Carina Tertsakian, a senior researcher at Human Rights Watch who was forced to leave Rwanda last year, said: “To suggest Tony Blair is helping to prop up Kagame is putting it mildly. He has been very supportive of the Kagame regime from the beginning.
“We are not aware of Tony Blair nor any of his staff working in Rwanda raising the problem of human rights abuses. This effectively is sending a message to Kagame that these human rights violations don’t matter.”
Supporters of Mr Kagame point to the remarkable progress Rwanda has made since the genocide. Sir Tom Hunter, a Scottish billionaire and philanthropist who sits on the presidential advisory council along with Mr Blair and other dignitaries, said last week: “There are many colours of democracy and coming out of a genocide in the near history of 1994 when a million people died in 100 days we cannot expect the democracy we enjoy in Britain to suddenly happen magically in such a short period of time.”
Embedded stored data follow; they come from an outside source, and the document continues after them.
Lemma train_test_targets_split_witness :
  ∃ train_fp train_t test_fp test_t,
    train_test_dicts_from_mask example_split_dict example_split_mols
      {[ "T" := example_target ]} ["T"] [[1; -1; 0; 1]%Z]
    = Ok (train_fp, train_t, test_fp, test_t)
    ∧ cids <$> test_t !! "T" = Some ["mol0"; "mol3"]
    ∧ cids <$> train_t !! "T" = Some ["mol1"].
Proof.
  destruct (proj1 train_test_targets_split _ example_split_dict
              example_split_mols {[ "T" := example_target ]} ["T"]
              [[1; -1; 0; 1]%Z] example_split_well_formed)
    as (train_fp & train_t & test_fp & test_t & Hres & Hsplit).
  { apply NoDup_singleton. }
  exists train_fp, train_t, test_fp, test_t. split; [done|].
  destruct (Hsplit 0 "T" [1; -1; 0; 1]%Z example_target) as [-> ->];
    [done|done|by vm_compute|].
  split; by vm_compute.
Defined.

Lemma unused_molecule_absent_witness :
  ∃ train_fp train_t test_fp test_t,
    train_test_dicts_from_mask example_split_dict example_split_mols
      {[ "T" := example_target ]} ["T"] [[1; -1; 0; 1]%Z]
    = Ok (train_fp, train_t, test_fp, test_t)
    ∧ train_fp !! "mol2" = None ∧ test_fp !! "mol2" = None
    ∧ is_Some (train_t !! "T") ∧ is_Some (test_t !! "T").
Proof.
  destruct (unused_molecule_absent example_split_dict example_split_mols
              {[ "T" := example_target ]} ["T"] [[1; -1; 0; 1]%Z]
              example_split_well_formed)
    as (train_fp & train_t & test_fp & test_t & Hres & Hmol & Hkeys).
  { apply (bool_decide_unpack _). by vm_compute. }
  exists train_fp, train_t, test_fp, test_t. split; [done|].
  destruct (Hmol 2 "mol2") as [-> ->]; [done| |].
  { intros row Hrow. apply list_elem_of_singleton in Hrow as ->. by cbn. }
  destruct (Hkeys "T") as [? ?]; [by left|]. done.
Defined.

Lemma example_curve_non_decreasing :
  non_decreasing [Fin 0; Fin (1 / 2); Fin 1].
Proof.
  intros i j x y Hij Hi Hj.
  destruct i as [|[|[|i]]], j as [|[|[|j]]]; simplify_eq/=; try lia;
    apply xlt_fin_false; lra.
Qed.

Lemma get_logauc_segments_witness :
  let fp := [Fin 0; Fin (1 / 2); Fin 1] in
  let tp := [Fin 0; Fin (3 / 4); Fin 1] in
  let min_fp := Fin (1 / 10) in
  (∃ x y, truncate_curve fp tp min_fp = Ok (x, y)
          ∧ length x = length y
          ∧ zip x y = truncated_points fp tp min_fp)
  ∧ searchsorted fp min_fp = 1
  ∧ truncated_points fp tp min_fp
    = [(Fin (1 / 10), Fin 0); (Fin (1 / 2), Fin (3 / 4)); (Fin 1, Fin 1)]
  ∧ get_logauc fp tp min_fp false
    = Ok (logauc_by_segments linear_intercept fp tp min_fp)
  ∧ get_logauc fp tp (Fin 0) false = Raise ZeroDivisionError.
Proof.
  cbn zeta.
  assert (searchsorted [Fin 0; Fin (1 / 2); Fin 1] (Fin (1 / 10)) = 1)
    as Hidx.
  { cbn [searchsorted]. rewrite !np_lt_fin.
    rewrite xlt_fin_true, xlt_fin_false by lra. done. }
  pose proof (get_logauc_segments [Fin 0; Fin (1 / 2); Fin 1]
                [Fin 0; Fin (3 / 4); Fin 1] (Fin (1 / 10))
                example_curve_non_decreasing eq_refl) as [Hcut Hval].
  pose proof (get_logauc_segments [Fin 0; Fin (1 / 2); Fin 1]
                [Fin 0; Fin (3 / 4); Fin 1] (Fin 0)
                example_curve_non_decreasing eq_refl) as [_ Hzero].
  rewrite xiszero_fin in Hval by lra. rewrite xiszero_zero in Hzero.
  split_and!; try done.
  unfold truncated_points. by rewrite Hidx.
Defined.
In a statement, Mr Blair’s office defended his role in Rwanda. “Since 2008 the Africa Governance Initiative has supported President Kagame and the government of Rwanda in its efforts to create an effective public administration capable of delivering public services to its citizens and driving the country’s development,” it said.
“Rwanda has made a remarkable recovery from the tragedy of the 1994 genocide in which 800,000 people were murdered … This would not have been possible without the hard work of the people of Rwanda and the vision and leadership of President Kagame and his government.”
The statement went on: “AGI is proud to join them in supporting Rwanda on this journey. This journey is not complete: 50 per cent of Rwandans still live on less than $1.25 a day. President Kagame, his government and its partners recognise that the country’s political development must ultimately go hand in hand with its social and economic development. Tony Blair regularly raises these issues in his discussions with President Kagame.”
Mr Blair will be hoping that the Kagame regime, at least in the future, embraces democracy rather than clamps down on it further. Mr Blair was quick to bring Gaddafi in from the cold, only to see the tyrant revert to type and massacre his own people. He will just have to hope that Mr Kagame, despite Rwanda’s bloody past, can be steered by his team of enthusiastic charity workers down the democratic path. Mr Kagame’s opponents have their doubts.